The historical record in favor of this principle is more than ample. But the idea is not entirely foolproof; more than once the results have been questionable. Nowhere has this been so agonizingly true as within the parachurch ranks of evangelical Christianity.

In the past 35 years, parachurch (meaning “alongside the church”) endeavor has grown increasingly from being a means of supplementing the work of churches and denominations into a thoroughly independent approach to ministry. Further, although only a reasonable number of organizations were in existence until the late forties, this structure for ministry has proliferated so wildly that today sound estimates indicate that more than 10,000 parachurch groups exist in the U.S. To many observers, this is cause for concern. A situation involving 10,000 groups must necessarily be rife with needless duplication of both fund raising and administrative expense, for, as numerous experts point out, most of these 10,000 organizations are too small to do much more than survive.

“One real difficulty in this work,” says Edwin L. “Jack” Frizen, executive director of the Interdenominational Foreign Mission Association, “is the tiny mission group with more people on its board of directors than it has on the mission field.”

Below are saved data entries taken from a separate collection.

(** * A recursive-descent parser for a toy imperative language (parser.c)

    Shallow embedding of [parser.c] and the properties of its grammar rules.

    The C program keeps one global [currentToken], reads it in every grammar
    rule, and ends the process with [exit(1)] on the first syntax error.  It is
    modelled with explicit state passing: a [State] holds the global token, the
    input stream and what was printed so far, and every C function becomes a
    function from [State] to a [result].  The two [while] loops take a bound on
    their number of iterations. *)

From Stdlib Require Import String Ascii List ZArith Bool Lia.
From Stdlib Require Import DecimalString.
Import ListNotations.

Set Warnings "-register-all".

Local Open Scope string_scope.
Local Open Scope list_scope.

(** ** Data model *)

(** [#define MAX_TOKEN_LEN 100]: the size of the character arrays. *)
Definition MAX_TOKEN_LEN : nat := 100.

(** [typedef enum { TOKEN_INT, ... } TokenType;] *)
Inductive TokenType : Type :=
| TOKEN_INT | TOKEN_IDENTIFIER | TOKEN_NUMBER | TOKEN_ASSIGN
| TOKEN_PLUS | TOKEN_MINUS | TOKEN_IF | TOKEN_EQUAL
| TOKEN_LBRACE | TOKEN_RBRACE | TOKEN_SEMICOLON | TOKEN_EOF | TOKEN_UNKNOWN.

(** The integer value of each enumerator, as [printf("%d")] shows it. *)
Definition code (t : TokenType) : nat :=
  match t with
  | TOKEN_INT => 0 | TOKEN_IDENTIFIER => 1 | TOKEN_NUMBER => 2 | TOKEN_ASSIGN => 3
  | TOKEN_PLUS => 4 | TOKEN_MINUS => 5 | TOKEN_IF => 6 | TOKEN_EQUAL => 7
  | TOKEN_LBRACE => 8 | TOKEN_RBRACE => 9 | TOKEN_SEMICOLON => 10
  | TOKEN_EOF => 11 | TOKEN_UNKNOWN => 12
  end.

Definition all_kinds : list TokenType :=
  [TOKEN_INT; TOKEN_IDENTIFIER; TOKEN_NUMBER; TOKEN_ASSIGN; TOKEN_PLUS;
   TOKEN_MINUS; TOKEN_IF; TOKEN_EQUAL; TOKEN_LBRACE; TOKEN_RBRACE;
   TOKEN_SEMICOLON; TOKEN_EOF; TOKEN_UNKNOWN].

(** [a == b] on two enumerators. *)
Definition kind_eqb (a b : TokenType) : bool := Nat.eqb (code a) (code b).

(** [typedef struct { TokenType type; char text[MAX_TOKEN_LEN]; } Token;]
    The character array holds a NUL-terminated string. *)
Record Token : Type := mkToken { type : TokenType; text : string }.

(** [typedef struct Node { type; left; right; value } Node;]  A [NULL] child
    is [None].  Every node comes fresh from [malloc] and is reachable from one
    parent only, so the pointer structure is a tree. *)
Inductive Node : Type :=
  mkNode { node_type : TokenType;
           left : option Node;
           right : option Node;
           value : string }.

(** [node->left = l;] and [node->right = r;] *)
Definition set_left (node : Node) (l : option Node) : Node :=
  mkNode (node_type node) l (right node) (value node).
Definition set_right (node : Node) (r : option Node) : Node :=
  mkNode (node_type node) (left node) r (value node).

(** [FILE *file]: the characters of the input not read yet. *)
Definition FILE : Type := string.

(** What the functions of the program read and write: the global
    [currentToken], the stream behind [file], and standard output. *)
Record State : Type :=
  mkState { currentToken : Token; file : FILE; stdout : list string }.
(* ===== verification/CallerVerification.v ===== *)
(** * Caller verification ([contracts/src/caller_verification.rs])

    What the elevated service learnt about the process at the other end of its pipe, the
    classes of commands that permits, and the validation of the two contract types.
    Constructor prefixes: [Cv] verification state, [Cc] caller category, [Lr] locality,
    [Ts] token, [Ev] elevation, [Sb] session binding, [Vf] freshness, [Ac] command class,
    [Vi] implementation state, [Cve] error. Field prefixes: [cvs_] summary, [cvr_] read
    status. [RedactionStatus] is from [graph/mod.rs]. *)

From S2P Require Import Prelude Collections RustStr Effects Contracts Checks.
Export Contracts.Schema.

#[local] Open Scope string_scope.
#[local] Open Scope list_scope.
#[local] Open Scope N_scope.

(* ------------------------------------------------------------------ *)
(** ** Data *)

(* [contracts/src/graph/mod.rs] RedactionStatus *)
Inductive RedactionStatus :=
  | RsNotRequired | RsRedacted | RsTokenized | RsHashed | RsPartiallyRedacted | RsSuppressed
  | RsRedactionRequired.
#[export] Instance RedactionStatus_eq_dec : EqDecision RedactionStatus.
Proof. solve_decision. Defined.

(* [contracts/src/caller_verification.rs] CallerVerificationState *)
Inductive CallerVerificationState :=
  | CvVerifiedInteractiveUser | CvVerifiedServiceIdentity | CvAdministratorPolicyVerified
  | CvCallerNotAuthorized | CvCallerIdentityUnavailable | CvRemoteCallerRejected
  | CvNetworkLogonRejected | CvTokenTypeRejected | CvImpersonationFailed | CvTokenQueryFailed
  | CvSessionMismatch | CvUnsupportedPlatform | CvForegroundDevelopment.
#[export] Instance CallerVerificationState_eq_dec : EqDecision CallerVerificationState.
Proof. solve_decision. Defined.

(* [contracts/src/caller_verification.rs] CallerVerificationState::permits_read_only_commands *)
Definition state_permits_read_only_commands (s : CallerVerificationState) : bool :=
  match s with
  | CvVerifiedInteractiveUser | CvVerifiedServiceIdentity | CvAdministratorPolicyVerified
  | CvForegroundDevelopment => true
  | _ => false
  end.

(* [contracts/src/caller_verification.rs] CallerCategory *)
Inductive CallerCategory :=
  | CcInteractiveUser | CcExpectedServiceIdentity | CcAdministratorPolicy
  | CcForegroundDevelopment | CcUnauthorized | CcUnavailable | CcUnsupportedPlatform.
#[export] Instance CallerCategory_eq_dec : EqDecision CallerCategory.
Proof. solve_decision. Defined.

(* [contracts/src/caller_verification.rs] LocalRemoteClassification *)
Inductive LocalRemoteClassification := LrLocal | LrRemoteRejected | LrUnavailable.
#[export] Instance LocalRemoteClassification_eq_dec : EqDecision LocalRemoteClassification.
Proof. solve_decision. Defined.

(* [contracts/src/caller_verification.rs] TokenSuitabilityCategory *)
Inductive TokenSuitabilityCategory :=
  | TsImpersonationSuitable | TsIdentificationOnlyRejected | TsUnsupportedTokenType
  | TsTokenUnavailable | TsQueryFailed | TsUnsupportedPlatform.
#[export] Instance TokenSuitabilityCategory_eq_dec : EqDecision TokenSuitabilityCategory.
Proof. solve_decision. Defined.

(* [contracts/src/caller_verification.rs] ElevationCategory *)
Inductive ElevationCategory := EvElevated | EvStandard | EvUnavailable.
#[export] Instance ElevationCategory_eq_dec : EqDecision ElevationCategory.
Proof. solve_decision. Defined.

(* [contracts/src/caller_verification.rs] SessionBindingState *)
Inductive SessionBindingState := SbBound | SbFailed | SbMismatch | SbExpired | SbUnavailable.
#[export] Instance SessionBindingState_eq_dec : EqDecision SessionBindingState.
Proof. solve_decision. Defined.

(* [contracts/src/caller_verification.rs] VerificationFreshnessBucket *)
Inductive VerificationFreshnessBucket := VfCurrentConnection | VfExpired | VfUnavailable.
#[export] Instance VerificationFreshnessBucket_eq_dec : EqDecision VerificationFreshnessBucket.
Proof. solve_decision. Defined.

(* [contracts/src/caller_verification.rs] AllowedCommandClass *)
Inductive AllowedCommandClass :=
  | AcReadStatus | AcReadCanonicalModels | AcMutationAuthorizationEvaluation
  | AcForegroundTestControl | AcFutureUserMutationCandidate | AcFutureAdminMutationCandidate
  | AcNone.
#[export] Instance AllowedCommandClass_eq_dec : EqDecision AllowedCommandClass.
Proof. solve_decision. Defined.

(* [contracts/src/caller_verification.rs] CallerVerificationImplementationState *)
Inductive CallerVerificationImplementationState :=
  | ViImplemented | ViNotImplemented | ViUnsupportedPlatform.
#[export] Instance CallerVerificationImplementationState_eq_dec :
  EqDecision CallerVerificationImplementationState.
Proof. solve_decision. Defined.

(* [contracts/src/caller_verification.rs:5-5] CALLER_VERIFICATION_SCHEMA_VERSION *)
Definition CALLER_VERIFICATION_SCHEMA_VERSION : SchemaVersion := mkVersion 1 0 0.
(* [contracts/src/caller_verification.rs:6-6] MAX_CALLER_VERIFICATION_REFS *)
Definition MAX_CALLER_VERIFICATION_REFS : N := 16.
(* [contracts/src/caller_verification.rs:7-7] MAX_CALLER_VERIFICATION_TEXT_LEN *)
Definition MAX_CALLER_VERIFICATION_TEXT_LEN : N := 128.

(* [contracts/src/caller_verification.rs] CallerVerificationSummary *)
Record CallerVerificationSummary := mkCallerSummary {
  cvs_schema_version : SchemaVersion;
  cvs_verification_ref : string;
  cvs_caller_category : CallerCategory;
  cvs_verification_state : CallerVerificationState;
  cvs_local_classification : LocalRemoteClassification;
  cvs_interactive_marker : bool;
  cvs_service_marker : bool;
  cvs_administrator_policy_marker : bool;
  cvs_token_suitability : TokenSuitabilityCategory;
  cvs_elevation_category : ElevationCategory;
  cvs_session_binding_state : SessionBindingState;
  cvs_freshness_bucket : VerificationFreshnessBucket;
  cvs_allowed_command_classes : list AllowedCommandClass;
  cvs_degraded_reason : option string;
  cvs_audit_refs : list string;
  cvs_provenance_id : string;
  cvs_redaction_status : RedactionStatus;
  cvs_production_mutations_enabled : bool
}.
#[export] Instance CallerVerificationSummary_eq_dec : EqDecision CallerVerificationSummary.
Proof. solve_decision. Defined.

(* [contracts/src/caller_verification.rs] CallerVerificationSummary::permits_command_class *)
Definition permits_command_class (self : CallerVerificationSummary)
    (command_class : AllowedCommandClass) : bool :=
  state_permits_read_only_commands (cvs_verification_state self) &&
  bool_decide (cvs_local_classification self = LrLocal) &&
  bool_decide (cvs_session_binding_state self = SbBound) &&
  bool_decide (cvs_freshness_bucket self = VfCurrentConnection) &&
  bool_decide (command_class ∈ cvs_allowed_command_classes self) &&
  negb (cvs_production_mutations_enabled self).

(* [contracts/src/caller_verification.rs] CallerVerificationSummary::permits_read_only_commands *)
Definition permits_read_only_commands (self : CallerVerificationSummary) : bool :=
  permits_command_class self AcReadStatus.

(* [contracts/src/caller_verification.rs] CallerVerificationReadStatus *)
Record CallerVerificationReadStatus := mkCallerReadStatus {
  cvr_schema_version : SchemaVersion;
  cvr_caller_impersonation : CallerVerificationImplementationState;
  cvr_token_classification : CallerVerificationImplementationState;
  cvr_production_mutation_authorization : CallerVerificationImplementationState;
  cvr_production_mutations_enabled : bool;
  cvr_production_service_mode_policy : string;
  cvr_foreground_development_policy : string;
  cvr_remote_caller_rejection_enabled : bool;
  cvr_network_logon_rejection_enabled : bool;
  cvr_session_binding_enabled : bool;
  cvr_last_verification : option CallerVerificationSummary;
  cvr_audit_refs : list string;
  cvr_provenance_id : string;
  cvr_redaction_status : RedactionStatus
}.

(* ------------------------------------------------------------------ *)
(** ** Validation *)

(* [contracts/src/caller_verification.rs] CallerVerificationContractError *)
Inductive CallerVerificationContractError :=
  | CveEmptyField (field : string) | CveTooLong (field : string)
  | CveUnsafeField (field : string) | CveTooManyItems (field : string)
  | CveUnsupportedSchemaVersion | CveProductionMutationForbidden | CveRedactionRequired.

(* [contracts/src/caller_verification.rs] Display for CallerVerificationContractError::fmt *)
Definition caller_error_to_string (e : CallerVerificationContractError) : string :=
  match e with
  | CveEmptyField field => field ++ " must not be empty"
  | CveTooLong field => field ++ " exceeds the bounded text limit"
  | CveUnsafeField field => field ++ " contains unsafe identity metadata"
  | CveTooManyItems field => field ++ " contains too many items"
  | CveUnsupportedSchemaVersion => "caller verification schema version is unsupported"
  | CveProductionMutationForbidden => "caller verification cannot enable production mutations"
  | CveRedactionRequired => "caller verification status must be redacted"
  end%string.

(* [contracts/src/caller_verification.rs:297-313] validate_safe_text *)
Definition caller_markers : list string :=
  ["s-1-"; "username"; "account_name"; "token_handle"; "token_group";
   "logon_session_identifier"; "machine_name"; "process_id"; "thread_id"; "raw_access_mask";
   "authentication_package"; "session_nonce"; "credential"; "password"; "secret"].
(* [contracts/src/caller_verification.rs] validate_safe_text *)
Definition caller_safe_text (field value : string)
    : result unit CallerVerificationContractError :=
  check_text (CveEmptyField field) (CveTooLong field) (CveUnsafeField field)
    MAX_CALLER_VERIFICATION_TEXT_LEN caller_markers value.
(* [contracts/src/caller_verification.rs] validate_optional_safe_text *)
Definition caller_optional_safe_text (field : string) (value : option string)
    : result unit CallerVerificationContractError :=
  if_some (caller_safe_text field) value.
(* [contracts/src/caller_verification.rs] validate_refs *)
Definition caller_refs (field : string) (values : list string)
    : result unit CallerVerificationContractError :=
  let? _ := refuse_if (MAX_CALLER_VERIFICATION_REFS <? len values) (CveTooManyItems field) in
  for_each (caller_safe_text field) values.

(* [contracts/src/caller_verification.rs] CallerVerificationSummary::validate *)
Definition summary_validate (self : CallerVerificationSummary)
    : result unit CallerVerificationContractError :=
  let? _ := refuse_if
    (negb (bool_decide (cvs_schema_version self = CALLER_VERIFICATION_SCHEMA_VERSION)))
    CveUnsupportedSchemaVersion in
  let? _ := caller_safe_text "verification_ref" (cvs_verification_ref self) in
  let? _ := caller_optional_safe_text "degraded_reason" (cvs_degraded_reason self) in
  let? _ := caller_refs "audit_refs" (cvs_audit_refs self) in
  let? _ := caller_safe_text "provenance_id" (cvs_provenance_id self) in
  let? _ := refuse_if
    (bool_decide (cvs_allowed_command_classes self = []) ||
     (MAX_CALLER_VERIFICATION_REFS <? len (cvs_allowed_command_classes self)))
    (CveTooManyItems "allowed_command_classes") in
  let? _ := refuse_if (cvs_production_mutations_enabled self) CveProductionMutationForbidden in
  refuse_if (bool_decide (cvs_redaction_status self = RsRedactionRequired)) CveRedactionRequired.

(* [contracts/src/caller_verification.rs] CallerVerificationReadStatus::validate *)
Definition read_status_validate (self : CallerVerificationReadStatus)
    : result unit CallerVerificationContractError :=
  let? _ := refuse_if
    (negb (bool_decide (cvr_schema_version self = CALLER_VERIFICATION_SCHEMA_VERSION)))
    CveUnsupportedSchemaVersion in
  let? _ := refuse_if
    (cvr_production_mutations_enabled self ||
     bool_decide (cvr_production_mutation_authorization self = ViImplemented))
    CveProductionMutationForbidden in
  let? _ := caller_safe_text "production_service_mode_policy"
    (cvr_production_service_mode_policy self) in
  let? _ := caller_safe_text "foreground_development_policy"
    (cvr_foreground_development_policy self) in
  let? _ := if_some summary_validate (cvr_last_verification self) in
  let? _ := caller_refs "audit_refs" (cvr_audit_refs self) in
  let? _ := caller_safe_text "provenance_id" (cvr_provenance_id self) in
  refuse_if (bool_decide (cvr_redaction_status self = RsRedactionRequired)) CveRedactionRequired.

(* ------------------------------------------------------------------ *)
(** ** Lemmas *)

(** What every permitted command class rests on. *)
Record caller_trusted (c : CallerVerificationSummary) : Prop := {
  ct_state : state_permits_read_only_commands (cvs_verification_state c) = true;
  ct_local : cvs_local_classification c = LrLocal;
  ct_bound : cvs_session_binding_state c = SbBound;
  ct_current : cvs_freshness_bucket c = VfCurrentConnection;
  ct_no_mutations : cvs_production_mutations_enabled c = false
}.

Lemma permits_command_class_true c k :
  permits_command_class c k = true ↔
  caller_trusted c ∧ k ∈ cvs_allowed_command_classes c.
Proof.
  unfold permits_command_class.
  rewrite !andb_true_iff, !bool_decide_eq_true, negb_true_iff. split.
  - intros (((((? & ?) & ?) & ?) & ?) & ?). split; [by constructor|done].
  - intros [[] ?]. by split_and!.
Qed.

(** A refused command class leaves no trust in the other conditions to rely on. *)
Lemma permits_command_class_mono c k :
  permits_command_class c k = true → caller_trusted c.
Proof. by intros [? _]%permits_command_class_true. Qed.

Lemma caller_safe_text_ok field value :
  caller_safe_text field value = Ok tt ↔
  validated MAX_CALLER_VERIFICATION_TEXT_LEN caller_markers value.
Proof. apply check_text_ok. Qed.
(* [contracts/src/mutation_authorization.rs] Display for MutationAuthorizationContractError::fmt *)
Definition mutation_error_to_string (e : MutationAuthorizationContractError) : string :=
  match e with
  | MaeEmptyField field => field ++ " must not be empty"
  | MaeTooLong field => field ++ " exceeds the bounded text limit"
  | MaeUnsafeField field => field ++ " contains unsafe metadata"
  | MaeTooManyItems field => field ++ " contains too many items"
  | MaeInvalidLimit field => field ++ " is outside the bounded limit"
  | MaeUnsupportedSchemaVersion => "mutation authorization schema version is unsupported"
  | MaeUnsupportedPolicyVersion => "mutation policy version is unsupported"
  | MaeInvalidOwnershipEpoch => "ownership epoch must be non-zero"
  | MaeExecutionForbidden =>
      "production mutation execution is limited to explicit provider policies"
  | MaeExplicitActionRequired => "explicit user action is required"
  | MaeInvalidExecutionPolicy => "mutation execution policy is not narrowly allowlisted"
  | MaeAuditRequired => "mutation policy audit is required"
  | MaeRedactionRequired => "mutation authorization must be redacted"
  end%string.
(* [contracts/src/provider_controller.rs] validate_network_provider_selection *)
Definition validate_network_provider_selection
    (selected_mode : NetworkProviderControllerMode) (providers : list NetworkProviderStatus)
    : result unit ProviderControllerContractError :=
  let state_for kind := nps_implementation_state <$> find_provider providers kind in
  let? _ := refuse_if (negb (bool_decide (state_for NkPortableMetadata = Some NiAvailable)))
    NpeInvalidSelectionPolicy in
  let native_supported kind :=
    match state_for kind with
    | Some (NiImplementedInactive | NiAvailable | NiPermissionRequired
           | NiAuthorizationRequired | NiDegraded) => true
    | _ => false
    end in
  match selected_mode with
  | NmPortableOnly | NmDegraded | NmUnavailable => Ok tt
  | NmIpHelperOnly => refuse_if (negb (native_supported NkIpHelper)) NpeInvalidSelectionPolicy
  | NmEtwPlusIpHelper =>
      refuse_if (negb (native_supported NkIpHelper && native_supported NkEtwNetwork))
        NpeInvalidSelectionPolicy
  | NmPacketEnhanced =>
      refuse_if (negb (native_supported NkNpcapPacket && native_supported NkCaptureBroker))
        NpeInvalidSelectionPolicy
  end.

(* [contracts/src/provider_controller.rs] NetworkProviderControllerStatus::provider *)
Definition status_provider (self : NetworkProviderControllerStatus) (kind : NetworkProviderKind)
    : option NetworkProviderStatus :=
  find_provider (npc_providers self) kind.

(** The modes in which a native provider may have run. *)
Definition native_mode (mode : NetworkProviderControllerMode) : bool :=
  match mode with
  | NmEtwPlusIpHelper | NmIpHelperOnly | NmDegraded | NmPortableOnly => true
  | _ => false
  end.
(** [Active], [Paused], [Degraded] or [Stopped]. *)
Definition sensing_state (state : NetworkProviderControllerState) : bool :=
  match state with NcActive | NcPaused | NcDegraded | NcStopped => true | _ => false end.

(** The combinations of controller state, selected mode and call counters that are
    consistent; the ten disjuncts in the order of the code. *)
(* [contracts/src/provider_controller.rs:852-985] NetworkProviderControllerStatus::validate *)
Definition execution_allowed (self : NetworkProviderControllerStatus) : bool :=
  let state := npc_controller_state self in
  let mode := npc_selected_mode self in
  let zero := npc_provider_zero self in
  let inactive_zero := bool_decide (state = NcInactive) &&
    bool_decide (mode = NmPortableOnly) && counters_all_zero zero in
  let lifecycle_control_zero :=
    match state with NcReady | NcActive | NcStopped => true | _ => false end &&
    bool_decide (mode = NmPortableOnly) && counters_all_zero zero in
  let explicit_ip_helper_handoff :=
    match state with NcReady | NcActive | NcDegraded | NcStopped => true | _ => false end &&
    match mode with NmIpHelperOnly | NmDegraded | NmPortableOnly => true | _ => false end &&
    ip_helper_handoff_only zero && (npz_etw_calls zero =? 0) && (npz_npcap_probes zero =? 0) &&
    (npz_capture_broker_launches zero =? 0) && (npz_process_network_facts zero =? 0) &&
    (npz_packet_facts zero =? 0) in
  let explicit_etw_lifecycle := sensing_state state && native_mode mode &&
    etw_lifecycle_only zero in
  let explicit_etw_handoff :=
    match state with NcActive | NcDegraded | NcStopped => true | _ => false end &&
    native_mode mode && etw_handoff_only zero in
  let explicit_sensing only := sensing_state state && native_mode mode && only zero in
  inactive_zero || lifecycle_control_zero || explicit_ip_helper_handoff ||
  explicit_etw_lifecycle || explicit_etw_handoff || explicit_sensing dns_sensing_only ||
  explicit_sensing auth_remote_sensing_only || explicit_sensing rdp_operational_sensing_only ||
  explicit_sensing smb_operational_sensing_only ||
  explicit_sensing ssh_operational_sensing_only.

(* [contracts/src/provider_controller.rs] NetworkProviderControllerStatus::validate *)
Definition controller_validate (self : NetworkProviderControllerStatus)
    : result unit ProviderControllerContractError :=
  let? _ := provider_safe_text "controller_ref" (npc_controller_ref self) in
  let? _ := provider_safe_text "ownership_ref" (npc_ownership_ref self) in
  let? _ := refuse_if (npc_ownership_epoch self =? 0) NpeOwnershipEpochRequired in
  let? _ := refuse_if (negb (bool_decide (npc_runtime_owner self = RocServiceHost)))
    NpeUnsupportedRuntimeOwner in
  let? _ := refuse_if
    (negb (bool_decide (npc_schema_version self = NETWORK_PROVIDER_CONTROLLER_SCHEMA_VERSION)))
    NpeUnsupportedSchemaVersion in
  let? _ := refuse_if (MAX_NETWORK_PROVIDER_RECORDS <? len (npc_providers self))
    (NpeTooManyItems "providers") in
  let? _ := each_distinct nps_provider_kind NpeDuplicateProvider provider_validate []
    (npc_providers self) in
  let? _ := validate_network_provider_selection (npc_selected_mode self) (npc_providers self) in
  let? _ := visibility_validate (npc_visibility_summary self) in
  let? _ := fallback_validate (npc_fallback_plan self) in
  let? _ := dependency_summary_validate (npc_dependency_summary self) in
  let? _ := policy_summary_validate (npc_policy_summary self) in
  let? _ := lifecycle_summary_validate (npc_lifecycle_summary self) in
  let? _ := audit_summary_validate (npc_audit_summary self) in
  let? _ := map_err (λ _, NpeInvalidScheduleState)
    (schedule_status_validate (npc_ip_helper_schedule self)) in
  let? _ := refuse_if
    (negb (ihs_ownership_epoch (npc_ip_helper_schedule self) =? npc_ownership_epoch self))
    NpeInvalidScheduleState in
  let? _ := map_err (λ _, NpeInvalidEtwLifecycleState) (etw_validate (npc_etw_lifecycle self)) in
  let? _ := refuse_if
    (negb (bool_decide (etw_ownership_ref (npc_etw_lifecycle self) = npc_ownership_ref self)) ||
     negb (etw_ownership_epoch (npc_etw_lifecycle self) =? npc_ownership_epoch self))
    NpeInvalidEtwLifecycleState in
  let? _ := refuse_if (negb (execution_allowed self)) NpeProviderExecutionNotAllowed in
  redacted (npc_redaction_status self).

(* ------------------------------------------------------------------ *)
(** ** The initial status *)

(* [contracts/src/provider_controller.rs] unavailable_dimension *)
Definition unavailable_dimension (dimension : NetworkVisibilityDimension)
    : NetworkVisibilityDimensionStatus :=
  mkDimension dimension NwUnavailable (Some "provider_execution_deferred").

(** The topics a service declares for its providers. *)
(* [contracts/src/provider_controller.rs:14-17] NETWORK_PROVIDER_CONTROLLER_STATUS_TOPIC *)
Definition declared_topics : list string :=
  ["network.provider_controller.status"; "network.provider.status";
   "network.visibility.status"; "audit.network_provider_controller";
   "audit.network_provider_execution"].

(* [contracts/src/provider_controller.rs:632-677] NetworkProviderControllerStatus::inactive_servicehost *)
Definition initial_providers : list NetworkProviderStatus :=
  [provider_initial NkPortableMetadata NiAvailable;
   provider_initial NkIpHelper NiImplementedInactive;
   provider_initial NkEtwNetwork NiImplementedInactive;
   provider_initial NkWindowsDns NiImplementedInactive;
   provider_initial NkWindowsAuthRemote NiImplementedInactive;
   provider_initial NkWindowsRdpOperational NiImplementedInactive;
   provider_initial NkWindowsSmbOperational NiImplementedInactive;
   provider_initial NkWindowsSshOperational NiImplementedInactive;
   provider_initial NkNpcapPacket NiNotImplemented;
   provider_initial NkCaptureBroker NiNotImplemented;
   provider_initial NkNone NiUnavailable].

(* [contracts/src/provider_controller.rs] NetworkProviderControllerStatus::inactive_servicehost *)
Definition inactive_servicehost (ownership_ref : string) (ownership_epoch : N)
    : ST (result NetworkProviderControllerStatus ProviderControllerContractError) :=
  let$ visible_at := now in
  let$ schedule := schedule_not_configured ownership_epoch in
  let$ etw := etw_inactive ownership_ref ownership_epoch EfIpHelperAvailable in
  let$ generated_at := now in
  let status :=
    {| npc_controller_ref := "provider_controller_ref";
       npc_ownership_ref := ownership_ref;
       npc_ownership_epoch := ownership_epoch;
       npc_runtime_owner := RocServiceHost;
       npc_schema_version := NETWORK_PROVIDER_CONTROLLER_SCHEMA_VERSION;
       npc_controller_state := NcInactive;
       npc_selected_mode := NmPortableOnly;
       npc_providers := initial_providers;
       npc_visibility_summary :=
         mkVisibility "network_visibility_ref"
           (mkDimension NvPortableMetadataVisibility NwAvailable None ::
              (unavailable_dimension <$>
                 [NvConnectionTableVisibility; NvShortLivedNetworkEventVisibility;
                  NvProcessCategoryVisibility; NvProcessNetworkCategoryVisibility;
                  NvPacketHeaderVisibility; NvPacketPayloadVisibility;
                  NvSpecificProcessIdentityVisibility;
                  NvSpecificDestinationIdentityVisibility]))
           ["provider_controller_foundation"] visible_at RsRedacted;
       npc_fallback_plan :=
         mkFallback "network_fallback_plan_ref" NmPortableOnly
           [NkPortableMetadata; NkIpHelper; NkEtwNetwork; NkWindowsDns; NkWindowsAuthRemote;
            NkWindowsRdpOperational; NkWindowsSmbOperational; NkWindowsSshOperational;
            NkNpcapPacket; NkCaptureBroker]
           ["portable_paths_always_available"; "ip_helper_requires_explicit_activation";
            "etw_failure_falls_back_to_ip_helper"; "npcap_failure_falls_back_to_etw_or_ip_helper";
            "packet_enhancement_never_replaces_metadata_fallback"]
           (Some "native_network_providers_inactive") ["network_provider_selection_policy_ref"]
           RsRedacted;
       npc_dependency_summary :=
         mkDependencySummary "network_provider_dependency_ref"
           ["servicehost_runtime_ownership_gate"; "owner_epoch_gate"; "declared_topic_gate";
            "no_raw_retention_gate"]
           (Some "provider_execution_deferred") RsRedacted;
       npc_policy_summary :=
         {| npp_policy_ref := "network_provider_policy_ref";
            npp_provider_activation_allowed := true;
            npp_activation_unavailable_reason := "not_applicable";
            npp_ip_helper_execution_available_over_production_ipc := true;
            npp_production_ipc_execution_unavailable_reason := "not_applicable";
            npp_required_gates :=
              ["servicehost_runtime_ownership"; "current_ownership_epoch";
               "provider_implemented_state"; "provider_permission_or_authorization";
               "accepted_schema"; "declared_eventbus_topics"; "redaction_policy";
               "no_raw_retention_policy"; "not_shutting_down"; "bounded_limits";
               "production_caller_trust"];
            npp_provider_readiness_creates_evidence := false;
            npp_provider_availability_creates_findings := false;
            npp_production_provider_mutations_enabled := true;
            npp_redaction_status := RsRedacted |};
       npc_lifecycle_summary :=
         mkLifecycleSummary "network_provider_lifecycle_ref" NcInactive NmPortableOnly 0 10 0
           RsRedacted;
       npc_audit_summary :=
         mkAuditSummary "network_provider_audit_ref" declared_topics
           ["audit_network_provider_controller_ref"] 0 0 RsRedacted;
       npc_ip_helper_schedule := schedule;
       npc_etw_lifecycle := etw;
       npc_provider_zero := counters_default;
       npc_generated_at := generated_at;
       npc_redaction_status := RsRedacted |} in
  st_ret (let? _ := controller_validate status in Ok status).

We need to ask, Has such proliferation hurt the parachurch arm of ministry?

I approach this question with the conviction that “parachurch” is a wholly positive term. Several such organizations have ministered significantly to both my wife and me, and we have supported a number for years. Furthermore, it is amazing how many genuinely spiritual leaders of evangelical Christianity have been substantially influenced by great parachurch ministries such as Inter-Varsity Christian Fellowship or the Billy Graham Evangelistic Association. Other parachurch groups have had like influence, but I believe extravagant proliferation harms such ministries. The question nags at us: What has caused such a phenomenal growth in the number of such agencies? And why have the churches’ resources become so greatly proliferated over many organizations?

Roots

Let us first define “parachurch,” and look briefly at its history. Within the confines of this article, at least, we wall define “parachurch” work as not-for-profit, organized Christian ministry to spiritual, mental, and physical needs, working outside denominational control. We will also exclude educational institutions from consideration.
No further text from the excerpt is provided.